It was a condition of our mortgage with the Bank of Cyprus, that the Bank of Cyprus would have Power of Attorney (POA) and that to release stage payments the architect would present a certificate of completion for each stage to the bank. They would not have given us the mortgage if the solicitor had POA, we did try!

Unfortunately the architect was over-enthusiastic and presented certificates in anticipation of stages being completed eg he'd certify a stage was complete and send in a post-dated certificate. This created problems at completion because the bank released the final payment based on the completion certificate, without our authority or the authority of the solicitor and BEFORE we had done the final check. Fortunately we had not paid the extras or for the pool so we are with-helding those monies instead, pending resolution of the snags!.


----------



## theresoon (Apr 11, 2008)

I have no personal experience on this but a friend who had a house build in Greece had the architect email him pictures showing the progress before they would let the bank release any funds. The delays were very minor but due to the difference with the US the house came without kitchen cabinets and closets and without a fence.


----------



## BabsM (May 24, 2008)

theresoon said:


> I have no personal experience on this but a friend who had a house build in Greece had the architect email him pictures showing the progress before they would let the bank release any funds. The delays were very minor but due to the difference with the US the house came without kitchen cabinets and closets and without a fence.

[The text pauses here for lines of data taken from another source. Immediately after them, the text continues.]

(* ===== verification/FecSafety.v ===== *)
(** * No frame is reconstructed twice ([fec.rs])

    The steps the receive path takes on the recovery buffer, the invariant
    that ties its seen sets and its floor to what has been delivered, and the
    bounds on its memory. *)

From S2P Require Import Prelude Bytes Protocol Gf256 FecRecovery.

(** ** Steps of the receive path *)

Inductive fec_op :=
  | RxData (now seq : Z) (plaintext : list Z)
  | RxParity (now : Z) (kind : ParityKind) (p : FecParityPayload)
  | RxTick (now : Z).

(** What a step hands on: a frame that arrived, or one reconstructed. *)
Inductive fec_event :=
  | Direct (seq : Z) (data : list Z)
  | Rebuilt (seq : Z) (data : list Z).

Definition rebuilt (r : recoveries) : list fec_event := (λ sd, Rebuilt sd.1 sd.2) <$> r.

Definition event_seq (e : fec_event) : Z :=
  match e with Direct s _ | Rebuilt s _ => s end.

Section steps.
Context `{!HashIter}.

(** [rx_pipeline] on one event: a Data frame goes through [observe_data] and
    is followed by the late recoveries it unlocked; a parity frame through
    [try_recover]. *)
Definition fec_step (b : FecRecoveryBuffer) (op : fec_op)
    : FecRecoveryBuffer * list fec_event :=
  match op with
  | RxData now seq plaintext =>
      let '(b, fresh) := observe_data now seq plaintext b in
      let '(b, late) :=
        if has_late_recoveries b then take_late_recoveries b else (b, []) in
      (b, (if fresh then [Direct seq plaintext] else []) ++ rebuilt late)
  | RxParity now kind p =>
      match try_recover now kind p b with
      | (b, Recovered r) => (b, rebuilt r)
      | (b, _) => (b, [])
      end
  | RxTick now => let '(b, _) := tick now b in (b, [])
  end.

(** The sequence number a step notes, and whether noting it reads as a restart
    of the peer, which forgets the stream seen so far. *)
Definition noted (op : fec_op) : option Z :=
  match op with
  | RxData _ seq _ => Some seq
  | RxParity _ _ p =>
      if bool_decide (length (member_seqs p) = length (member_lens p)) then
        match member_seqs p with [] => None | s :: l => Some (list_max s l) end
      else None
  | RxTick _ => None
  end.

Definition resets (b : FecRecoveryBuffer) (op : fec_op) : bool :=
  match noted op with
  | Some seq => negb (highest_seq b <? seq)
                && (SEQ_RESET_GAP <=? sat_sub (highest_seq b) seq)
  | None => false
  end.

(** The members a group lists more than once: the sender never does, a parity
    frame can. *)
Fixpoint repeats (l : list Z) : gset Z :=
  match l with
  | [] => ∅
  | s :: l => (if bool_decide (s ∈ l) then {[s]} else ∅) ∪ repeats l
  end.

(** The members of the parked groups, which a restart leaves in place. *)
Definition share_members (sh : ShareSet) : list Z :=
  from_option member_seqs [] (sh_p sh) ++ from_option member_seqs [] (sh_q sh).
Definition parked_members (b : FecRecoveryBuffer) : gset Z :=
  list_to_set (kg ← map_to_list (parked b); share_members (pg_shares kg.2)).

(** What a run has done: the sequence numbers delivered since the last restart
    of the peer, those of groups that were parked when it happened, and those
    some group has listed more than once. *)
Record history := mkHistory {
  delivered : gset Z;
  stale : gset Z;
  repeated : gset Z }.

Definition stale_after (b : FecRecoveryBuffer) (op : fec_op) (h : history) : gset Z :=
  if resets b op then parked_members b else stale h.
Definition repeated_after (op : fec_op) (h : history) : gset Z :=
  match op with RxParity _ _ p => repeats (member_seqs p) | _ => ∅ end ∪ repeated h.
Definition since_restart (b : FecRecoveryBuffer) (op : fec_op) (h : history) : gset Z :=
  if resets b op then ∅ else delivered h.

Definition history_step (b : FecRecoveryBuffer) (op : fec_op) (evs : list fec_event)
    (h : history) : history :=
  mkHistory (list_to_set (event_seq <$> evs) ∪ since_restart b op h)
    (stale_after b op h) (repeated_after op h).

Definition op_time (op : fec_op) : Z :=
  match op with RxData now _ _ | RxParity now _ _ | RxTick now => now end.

(** Reachable buffers, whatever frames arrive, under a clock that never goes
    back. *)
Inductive fec_reach (parity_count : Z) : Z → FecRecoveryBuffer → history → Prop :=
  | reach_new now :
      fec_reach parity_count now (FecRecoveryBuffer_new parity_count now) (mkHistory ∅ ∅ ∅)
  | reach_step t b h op b' evs :
      fec_reach parity_count t b h → t ≤ op_time op → fec_step b op = (b', evs) →
      fec_reach parity_count (op_time op) b' (history_step b op evs h).

End steps.
Definition clamp_ipv4 (packet : list Z) (mtu : Z) : outcome (list Z) :=
  if bool_decide (length packet < 20)%nat then mret packet
  else
    b0 ← idx packet 0;
    let ihl := (Z.to_nat (Z.land b0 0x0f) * 4)%nat in
    if bool_decide (ihl < 20)%nat || bool_decide (length packet < ihl + 20)%nat
    then mret packet
    else
      proto ← idx packet 9;
      if negb (proto =? PROTO_TCP) then mret packet
      else clamp_tcp packet mtu ihl (λ packet,
        src ← slice packet 12 16;
        dst ← slice packet 16 20;
        tcp ← slice_from packet ihl;
        tcp_checksum_v4 src dst tcp).

Definition clamp_ipv6 (packet : list Z) (mtu : Z) : outcome (list Z) :=
  if bool_decide (length packet < IPV6_HEADER_LEN)%nat then mret packet
  else
    next_header ← idx packet 6;
    if negb (next_header =? PROTO_TCP) then mret packet
    else clamp_tcp packet mtu IPV6_HEADER_LEN (λ packet,
      src ← slice packet 8 24;
      dst ← slice packet 24 40;
      tcp ← slice_from packet IPV6_HEADER_LEN;
      tcp_checksum_v6 src dst tcp).

Definition clamp_if_tcp_syn (packet : list Z) (mtu : Z) : outcome (list Z) :=
  match packet with
  | [] => mret packet
  | first :: _ =>
      let v := Z.shiftr first 4 in
      if v =? 4 then clamp_ipv4 packet mtu
      else if v =? 6 then clamp_ipv6 packet mtu
      else mret packet
  end.

(** ** Carries *)

Lemma shiftr16 x : Z.shiftr x 16 = x / 65536.
Proof. by rewrite Z.shiftr_div_pow2. Qed.

Lemma land16 x : Z.land x 0xffff = x mod 65536.
Proof. change 0xffff with (Z.ones 16). by rewrite Z.land_ones by lia. Qed.

(** Folding keeps the sum modulo 65535 and whether it is zero. *)
Lemma fold_step x :
  0 ≤ x → let y := Z.land x 0xffff + Z.shiftr x 16 in
  0 ≤ y ∧ y mod 65535 = x mod 65535 ∧ (0 < x → 0 < y).
Proof.
  intros Hx y. subst y. rewrite land16, shiftr16.
  pose proof (Z.div_mod x 65536 ltac:(lia)) as E.
  pose proof (Z.mod_pos_bound x 65536 ltac:(lia)).
  pose proof (Z.div_pos x 65536 Hx ltac:(lia)).
  split_and!; [lia| |lia].
  rewrite E at 3. replace (65536 * (x / 65536) + x mod 65536) with
    (x mod 65536 + x / 65536 + (x / 65536) * 65535) by lia.
  by rewrite Z.mod_add by lia.
Qed.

Its obviously different in Cyprus. All the properties we have looked at over the years came with kitchen cabinets, cupboards and, where appropriate, some kind of fencing or wall to delineate the edge of the property.

As I said, the bank insisted on having power of attorney. They released each stage payment when they received a certificate stating the relevant stage had been reached. Since we weren't informed that a payment had been called for, we had no way of stopping it.


----------